_EXERCISE DETAILS_.
Repeat precisely the span of lines below that opens with the line containing "Definition K : nat := 20." and closes with the line containing "Record RoutingTable : Type", both included.

Dataset records:
'''

(* ===== verification/RoutingTable.v ===== *)
(** * RoutingTable: the Kademlia table of [peeroxide-dht/src/routing_table.rs]

    256 buckets of at most [k] nodes sorted by id.  A method [m] of the
    source is [RoutingTable_m]; methods taking [&mut self] are in the monad
    [Tbl], whose panics are out-of-range indexing and the underflow of
    [size]. *)

From S2P Require Import Prelude RustStd CompactEncoding Codec Peer.

#[local] Open Scope Z_scope.

(** [pub const K], [const NUM_BUCKETS] *)
Definition K : nat := 20.
Definition NUM_BUCKETS : nat := 256.

Record Node : Type := mkNode {
  n_id : NodeId;
  n_host : string;
  n_port : Z;
  n_token : option (list Z);
  n_added_tick : Z;
  n_seen_tick : Z;
  n_pinged_tick : Z;
  n_down_hints : Z
}.
#[global] Instance Node_eq_dec : EqDecision Node.
Proof. solve_decision. Defined.

Inductive TableEvent : Type :=
| BucketFull (new_node : Node) (bucket_index : nat).

Abbreviation Bucket := (list Node).

Record RoutingTable : Type := mkTable {
  t_id : NodeId;
  t_k : nat;
  t_buckets : list (option Bucket);
  t_size : Z;
  t_pending_events : list TableEvent
}.

Abbreviation Tbl := (M RoutingTable Empty_set).

Definition set_buckets (bs : list (option Bucket)) (t : RoutingTable) : RoutingTable :=
  mkTable (t_id t) (t_k t) bs (t_size t) (t_pending_events t).
Definition set_size (n : Z) (t : RoutingTable) : RoutingTable :=
  mkTable (t_id t) (t_k t) (t_buckets t) n (t_pending_events t).
Definition set_events (es : list TableEvent) (t : RoutingTable) : RoutingTable :=
  mkTable (t_id t) (t_k t) (t_buckets t) (t_size t) es.

(** ** Construction and size *)

Definition RoutingTable_with_k (id : NodeId) (k : nat) : RoutingTable :=
  mkTable id k (replicate NUM_BUCKETS None) 0 [].
Definition RoutingTable_new (id : NodeId) : RoutingTable := RoutingTable_with_k id K.
Definition RoutingTable_len (t : RoutingTable) : Z := t_size t.
Definition RoutingTable_is_empty (t : RoutingTable) : bool := t_size t =? 0.

(** ** bucket_index *)

Fixpoint bucket_index_from (i : nat) (id own : NodeId) : nat :=
  match id, own with
  | a :: id, b :: own =>
      if negb (a =? b) then (i * 8 + leading_zeros (Z.lxor a b))%nat
      else bucket_index_from (S i) id own
  | _, _ => (NUM_BUCKETS - 1)%nat
  end.
Definition RoutingTable_bucket_index (t : RoutingTable) (id : NodeId) : nat :=
  bucket_index_from 0 id (t_id t).

(** [bucket.nodes.binary_search_by(|n| n.id.cmp(id))] *)
Definition search (id : NodeId) (b : Bucket) : nat + nat :=
  binary_search_by (fun n => cmp_bytes (n_id n) id) b.

(** ** Element access: indexing panics out of range *)

(** [self.buckets[idx].as_ref()] *)
Definition bucket_ref (idx : nat) : Tbl (option Bucket) := fun t =>
  match t_buckets t !! idx with
  | Some b => (Ok b, t)
  | None => (Panic, t)
  end.
(** [self.buckets[idx] = b] *)
Definition bucket_set (idx : nat) (b : option Bucket) : Tbl unit := fun t =>
  match t_buckets t !! idx with
  | Some _ => (Ok tt, set_buckets (<[idx := b]> (t_buckets t)) t)
  | None => (Panic, t)
  end.
(** [self.size -= 1] *)
Definition size_dec : Tbl unit := fun t =>
  if 0 <? t_size t then (Ok tt, set_size (t_size t - 1) t) else (Panic, t).
(** [bucket.nodes[pos]] *)
Definition node_at (b : Bucket) (pos : nat) : Tbl Node := fun t =>
  match b !! pos with Some n => (Ok n, t) | None => (Panic, t) end.
(** [bucket.nodes[pos] = node] *)
Definition nodes_set (b : Bucket) (pos : nat) (n : Node) : Tbl Bucket := fun t =>
  if (pos <? length b)%nat then (Ok (<[pos := n]> b), t) else (Panic, t).
(** [bucket.nodes.insert(pos, node)] *)
Definition nodes_insert (b : Bucket) (pos : nat) (n : Node) : Tbl Bucket := fun t =>
  if (pos <=? length b)%nat then (Ok (take pos b ++ n :: drop pos b), t) else (Panic, t).
(** [bucket.nodes.remove(pos)]: the node and what is left *)
Definition nodes_remove (b : Bucket) (pos : nat) : Tbl (Node * Bucket) := fun t =>
  match b !! pos with
  | Some n => (Ok (n, take pos b ++ drop (S pos) b), t)
  | None => (Panic, t)
  end.

(** ** add, remove *)

Definition RoutingTable_add (node : Node) : Tbl bool :=
  t ← Prelude.get;
  let idx := RoutingTable_bucket_index t (n_id node) in
  b0 ← bucket_ref idx;
  match b0 with None => bucket_set idx (Some []) | Some _ => mret tt end ;;
  b1 ← bucket_ref idx;
  match b1 with
  | None => mret false
  | Some bucket =>
      match search (n_id node) bucket with
      | inl pos =>
          nodes ← nodes_set bucket pos node;
          bucket_set idx (Some nodes) ;;
          mret true
      | inr pos =>
          if (length bucket <? t_k t)%nat then
            nodes ← nodes_insert bucket pos node;
            bucket_set idx (Some nodes) ;;
            t ← Prelude.get;
            put (set_size (t_size t + 1) t) ;;
            mret true
          else
            t ← Prelude.get;
            put (set_events (t_pending_events t ++ [BucketFull node idx]) t) ;;
            mret false
      end
  end.

Definition RoutingTable_remove (id : NodeId) : Tbl (option Node) :=
  t ← Prelude.get;
  let idx := RoutingTable_bucket_index t id in
  b ← bucket_ref idx;
  match b with
  | None => mret None
  | Some bucket =>
      match search id bucket with
      | inr _ => mret None
      | inl pos =>
          '(node, nodes) ← nodes_remove bucket pos;
          bucket_set idx (Some nodes) ;;
          size_dec ;;
          mret (Some node)
      end
  end.

(** ** get, has, get_mut *)

Definition RoutingTable_get (id : NodeId) : Tbl (option Node) :=
  t ← Prelude.get;
  let idx := RoutingTable_bucket_index t id in
  b ← bucket_ref idx;
  match b with
  | None => mret None
  | Some bucket =>
      match search id bucket with
      | inr _ => mret None
      | inl pos => Some <$> node_at bucket pos
      end
  end.
Definition RoutingTable_has (id : NodeId) : Tbl bool :=
  (fun o : option Node => match o with Some _ => true | None => false end) <$> RoutingTable_get id.

(** [get_mut] hands out a reference: [f] is what the caller does with it. *)
Definition RoutingTable_get_mut (id : NodeId) (f : Node -> Node) : Tbl (option Node) :=
  t ← Prelude.get;
  let idx := RoutingTable_bucket_index t id in
  b ← bucket_ref idx;
  match b with
  | None => mret None
  | Some bucket =>
      match search id bucket with
      | inr _ => mret None
      | inl pos =>
          n ← node_at bucket pos;
          nodes ← nodes_set bucket pos (f n);
          bucket_set idx (Some nodes) ;;
          mret (Some (f n))
      end
  end.

(** ** closest *)

(** [for node in &bucket.nodes { if result.len() >= k { break; } result.push(node); }] *)
Fixpoint push_nodes (k : nat) (result : list Node) (b : Bucket) : list Node :=
  match b with
  | [] => result
  | node :: b =>
      if (k <=? length result)%nat then result else push_nodes k (result ++ [node]) b
  end.
(** [if let Some(bucket) = &self.buckets[i] { .. }] *)
Definition push_bucket (k : nat) (buckets : list (option Bucket)) (i : nat) (result : list Node)
    : list Node :=
  match buckets !! i with
  | Some (Some b) => push_nodes k result b
  | _ => result
  end.
(** [while i >= 0 { .. i -= 1; }], with [n] = [i + 1]. *)
Fixpoint scan_down (k : nat) (buckets : list (option Bucket)) (n : nat) (result : list Node)
    : list Node :=
  match n with
  | O => result
  | S i => if (k <=? length result)%nat then result
           else scan_down k buckets i (push_bucket k buckets i result)
  end.
(** [while j < NUM_BUCKETS { .. j += 1; }], with [n] = [NUM_BUCKETS - j]. *)
Fixpoint scan_up (k : nat) (buckets : list (option Bucket)) (n : nat) (result : list Node)
    : list Node :=
  match n with
  | O => result
  | S n' => if (k <=? length result)%nat then result
            else scan_up k buckets n' (push_bucket k buckets (NUM_BUCKETS - n) result)
  end.
Definition RoutingTable_closest (t : RoutingTable) (target : NodeId) (k : nat) : list Node :=
  let d := RoutingTable_bucket_index t target in
  let result := scan_down k (t_buckets t) (S d) [] in
  scan_up k (t_buckets t) (NUM_BUCKETS - (d + 1)) result.

(** ** rebuild_with_id *)

(** The nodes of a table, bucket by bucket. *)
Definition bucket_nodes (o : option Bucket) : list Node := default [] o.
Definition table_nodes (t : RoutingTable) : list Node := t_buckets t ≫= bucket_nodes.

Definition RoutingTable_rebuild_with_id (new_id : NodeId) : Tbl unit :=
  t ← Prelude.get;
  if bool_decide (t_id t = new_id) then mret tt
  else
    let nodes := table_nodes t in
    put (mkTable new_id (t_k t) ((fun _ => None) <$> t_buckets t) 0 []) ;;
    for_m nodes (fun node =>
      if bool_decide (n_id node = new_id) then mret tt
      else RoutingTable_add node ;; mret tt).

(** ** random, recent, drain_events *)

Section Random.
(** [rng.random_range(0..n)], by call. *)
Context (random_range : nat -> nat -> nat).

(** Indices of the non-empty buckets. *)
Fixpoint occupied_from (i : nat) (buckets : list (option Bucket)) : list nat :=
  match buckets with
  | [] => []
  | Some (_ :: _) :: bs => i :: occupied_from (S i) bs
  | _ :: bs => occupied_from (S i) bs
  end.

Definition RoutingTable_random : Tbl (option Node) :=
  t ← Prelude.get;
  if t_size t =? 0 then mret None
  else
    let occupied := occupied_from 0 (t_buckets t) in
    if bool_decide (occupied = []) then mret None
    else
      match occupied !! random_range 0 (length occupied) with
      | None => panic
      | Some bucket_idx =>
          b ← bucket_ref bucket_idx;
          match b with
          | None => mret None
          | Some bucket => Some <$> node_at bucket (random_range 1 (length bucket))
          end
      end.
End Random.

(** [slice::sort_by_key] is stable; insertion after the equal keys. *)
Fixpoint insert_by_seen (n : Node) (l : list Node) : list Node :=
  match l with
  | [] => [n]
  | m :: l => if n_seen_tick m <? n_seen_tick n then n :: m :: l else m :: insert_by_seen n l
  end.
Definition sort_by_seen (l : list Node) : list Node := foldl (fun acc n => insert_by_seen n acc) [] l.

Definition RoutingTable_recent (t : RoutingTable) (limit : nat) : list Node :=
  if (limit =? 0)%nat then []
  else
    let all := sort_by_seen (table_nodes t) in
    let skip := if (8 <=? length all)%nat then 5%nat else 0%nat in
    take limit (drop skip all).

Definition RoutingTable_drain_events : Tbl (list TableEvent) :=
  t ← Prelude.get; put (set_events [] t) ;; mret (t_pending_events t).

'''

_COMPLETED EXERCISE_.
Definition K : nat := 20.
Definition NUM_BUCKETS : nat := 256.

Record Node : Type := mkNode {
  n_id : NodeId;
  n_host : string;
  n_port : Z;
  n_token : option (list Z);
  n_added_tick : Z;
  n_seen_tick : Z;
  n_pinged_tick : Z;
  n_down_hints : Z
}.
#[global] Instance Node_eq_dec : EqDecision Node.
Proof. solve_decision. Defined.

Inductive TableEvent : Type :=
| BucketFull (new_node : Node) (bucket_index : nat).

Abbreviation Bucket := (list Node).

Record RoutingTable : Type := mkTable {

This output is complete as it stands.